(** Where a screening result comes from. *)
Lemma POST_result_inv (req : Request) (w w' : World) (result : Screening.t)
  (id warning : option jsstring) :
  POST env req w = (ResultResponse result id warning, w') ->
  exists f text,
    file req = Some f /\ truthy (userId req) = true
    /\ canWrite env (tempFilePath env f) = true
    /\ fst (extractText env f (staged env f w)) = Normal text
    /\ parseBloodworkText text <> []
    /\ result = screen (default [] (userId req)) (name f) (isoNow env)
                  (parseBloodworkText text)
    /\ truthy (History.NEXT_PUBLIC_SUPABASE_URL (processEnv env))
       && truthy (History.NEXT_PUBLIC_SUPABASE_PUBLISHABLE_KEY (processEnv env))
       = true
    /\ match dbInsert env result with
       | Saved i => id = Some i /\ warning = None
       | DbError => id = None /\ warning = Some databaseWarning
       | InsertRejected _ => False
       end.
Proof.
  intros HP.
  assert (Hresp : fst (POST env req w) = ResultResponse result id warning)
    by (now rewrite HP).
  clear HP. revert Hresp.
  destruct (file req) as [f|] eqn:Hf;
    [|unfold POST, handle; rewrite Hf; discriminate].
  destruct (truthy (userId req)) eqn:Hu;
    [|unfold POST, handle; rewrite Hf, Hu; discriminate].
  destruct (canWrite env (tempFilePath env f)) eqn:Hw.
  - destruct (@handle_staged env req f w Hf Hu Hw) as (c & w2 & Hx & _ & Hresp).
    destruct c as [text|r|e]; [| |destruct Hresp].
    + rewrite Hresp. cbv zeta. intros H. exists f, text.
      split; [reflexivity|]. split; [reflexivity|]. split; [exact Hw|].
      split; [now rewrite Hx|].
      destruct (Nat.eqb (List.length (parseBloodworkText text)) 0) eqn:El;
        [discriminate H|].
      split; [intros Ep; now rewrite Ep in El|].
      rewrite (proj2 (save_outcome env _ w2)) in H.
      destruct (_ && _); [|discriminate H].
      destruct (dbInsert env _) eqn:Ed; try discriminate H;
        injection H as Hr Hid Hwarn; subst result; rewrite Ed;
        (split; [reflexivity|]); (split; [reflexivity|]);
        unfold databaseWarning; split; now symmetry.
    + rewrite Hresp. apply extractText_returns in Hx;
        [|rewrite staged_lookup; eauto].
      destruct Hx as [-> | ->]; discriminate.
  - unfold POST, handle. rewrite Hf, Hu. cbn [negb].
    cbv beta delta [bind writeFile]. rewrite Hw. discriminate.
Qed.

End UploadEdges.

Section UploadResults.

Import stdpp.base stdpp.option stdpp.gmap.
Import Upload.

Lemma analyze_names (pvs : list Parsed.t) :
  map Analyzed.name (map analyze pvs) = map Parsed.name pvs.
Proof. rewrite map_map. now apply map_ext. Qed.

Lemma extractText_extracted (env : Env) (f : File) (w : World) :
  fst (extractText env f (staged env f w))
  = match extracted env f with
    | Some text => Normal text
    | None =>
        if JsString.eqb (fileExtension f) (lit "pdf")
        then Return extractionFailure else Return imageResponse
    end.
Proof.
  rewrite extractText_staged by (rewrite staged_lookup; eauto).
  unfold extracted. destruct (JsString.eqb (fileExtension f) (lit "pdf")).
  - now destruct (pdfParse env (bytes f)).
  - now destruct (isImageExtension (fileExtension f)).
Qed.

Lemma tempFilePath_withDb (env : Env) (db : Screening.t -> InsertOutcome)
  (f : File) :
  tempFilePath (withDb env db) f = tempFilePath env f.
Proof. reflexivity. Qed.

Lemma extractText_withDb (env : Env) (db : Screening.t -> InsertOutcome)
  (f : File) :
  extractText (withDb env db) f = extractText env f.
Proof. reflexivity. Qed.

(** A screening result survives an error of the database, and nothing
    else that goes wrong there.  A response with a result means that the
    client's environment was set and that the insert did not reject; the id
    is present exactly when the row was saved and the warning exactly when
    the database reported an error.  With any other database behind the
    same request, a saved row gives the same result with its id, an error
    of the database the same result without an id and with the warning, and
    a rejected insert status 500 with the error's message and no result. *)
Theorem POST_result_survives_database_error (env : Env) (req : Request)
  (w w' : World) (result : Screening.t) (id warning : option jsstring)
  (db : Screening.t -> InsertOutcome) :
  POST env req w = (ResultResponse result id warning, w') ->
  truthy (History.NEXT_PUBLIC_SUPABASE_URL (processEnv env))
  && truthy (History.NEXT_PUBLIC_SUPABASE_PUBLISHABLE_KEY (processEnv env))
  = true /\
  match dbInsert env result with
  | Saved i => id = Some i /\ warning = None
  | DbError => id = None /\ warning = Some databaseWarning
  | InsertRejected _ => False
  end /\
  fst (POST (withDb env db) req w)
  = match db result with
    | Saved i => ResultResponse result (Some i) None
    | DbError => ResultResponse result None (Some databaseWarning)
    | InsertRejected e =>
        ErrorResponse 500 (lit "Internal server error") None None
          (Some (match e with
                 | Api.APIError message _ _ | Api.Error message => message
                 | Api.NotAnError _ => lit "Unknown error"
                 end))
    end.
Proof.
  intros HP. apply POST_result_inv in HP.
  destruct HP as (f & text & Hf & Hu & Hw & Hx & Hne & Hr & Hclient & Hdb).
  split; [exact Hclient|]. split; [exact Hdb|].
  assert (Hw' : canWrite (withDb env db) (tempFilePath (withDb env db) f) = true).
  { rewrite tempFilePath_withDb. exact Hw. }
  destruct (@handle_staged (withDb env db) req f w Hf Hu Hw')
    as (c & w2 & Hx' & _ & Hresp).
  unfold staged in Hx', Hx.
  rewrite extractText_withDb, tempFilePath_withDb in Hx'.
  rewrite Hx' in Hx. cbn [fst] in Hx. subst c.
  rewrite Hresp. cbv zeta.
  destruct (Nat.eqb (List.length (parseBloodworkText text)) 0) eqn:El.
  - apply Nat.eqb_eq, length_zero_iff_nil in El. now elim Hne.
  - rewrite (proj2 (save_outcome (withDb env db) _ w2)).
    unfold withDb at 1 2. cbn [processEnv]. rewrite Hclient.
    unfold withDb, databaseWarning. cbn [isoNow dbInsert]. rewrite <- Hr.
    destruct (db result); reflexivity.
Qed.

(** Every screening result the handler returns is for the request's user
    and file, and holds between one and twenty values with pairwise
    distinct names. *)
Theorem POST_result_shape (env : Env) (req : Request) (w w' : World)
  (result : Screening.t) (id warning : option jsstring) :
  POST env req w = (ResultResponse result id warning, w') ->
  userId req = Some (Screening.userId result) /\
  Screening.userId result <> [] /\
  option_map name (file req) = Some (Screening.fileName result) /\
  1 <= List.length (Screening.values result) <= 20 /\
  List.NoDup (map Analyzed.name (Screening.values result)).
Proof.
  intros HP. apply POST_result_inv in HP.
  destruct HP as (f & text & Hf & Hu & _ & _ & Hne & Hr & _).
  assert (Hv : Screening.values result = map analyze (parseBloodworkText text))
    by (rewrite Hr; apply screen_values).
  assert (Hid : Screening.userId result = default [] (userId req)).
  { rewrite Hr. unfold screen. now destruct (generateSummary _). }
  assert (Hfn : Screening.fileName result = name f).
  { rewrite Hr. unfold screen. now destruct (generateSummary _). }
  rewrite Hv, Hid, Hfn, Hf, length_map.
  destruct (userId req) as [[|c u]|]; try discriminate Hu.
  split; [reflexivity|]. split; [discriminate|]. split; [reflexivity|].
  split; [split|].
  - destruct (parseBloodworkText text); [now elim Hne | cbn; lia].
  - apply parse_length.
  - rewrite analyze_names.
    unfold parseBloodworkText. rewrite uniqueResults_firstOfEachName.
    apply (firstOfEachName_NoDup [] (collect text)).
Qed.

--------------------------------------------------

**Directions**
The lines to extract from the data above begin with the line containing "by (now rewrite HP)." and end with the line containing "destruct c as". Extract them exactly, including both.

**Worked solution**
    by (now rewrite HP).
  clear HP. revert Hresp.
  destruct (file req) as [f|] eqn:Hf;
    [|unfold POST, handle; rewrite Hf; discriminate].
  destruct (truthy (userId req)) eqn:Hu;
    [|unfold POST, handle; rewrite Hf, Hu; discriminate].
  destruct (canWrite env (tempFilePath env f)) eqn:Hw.
  - destruct (@handle_staged env req f w Hf Hu Hw) as (c & w2 & Hx & _ & Hresp).
    destruct c as [text|r|e]; [| |destruct Hresp].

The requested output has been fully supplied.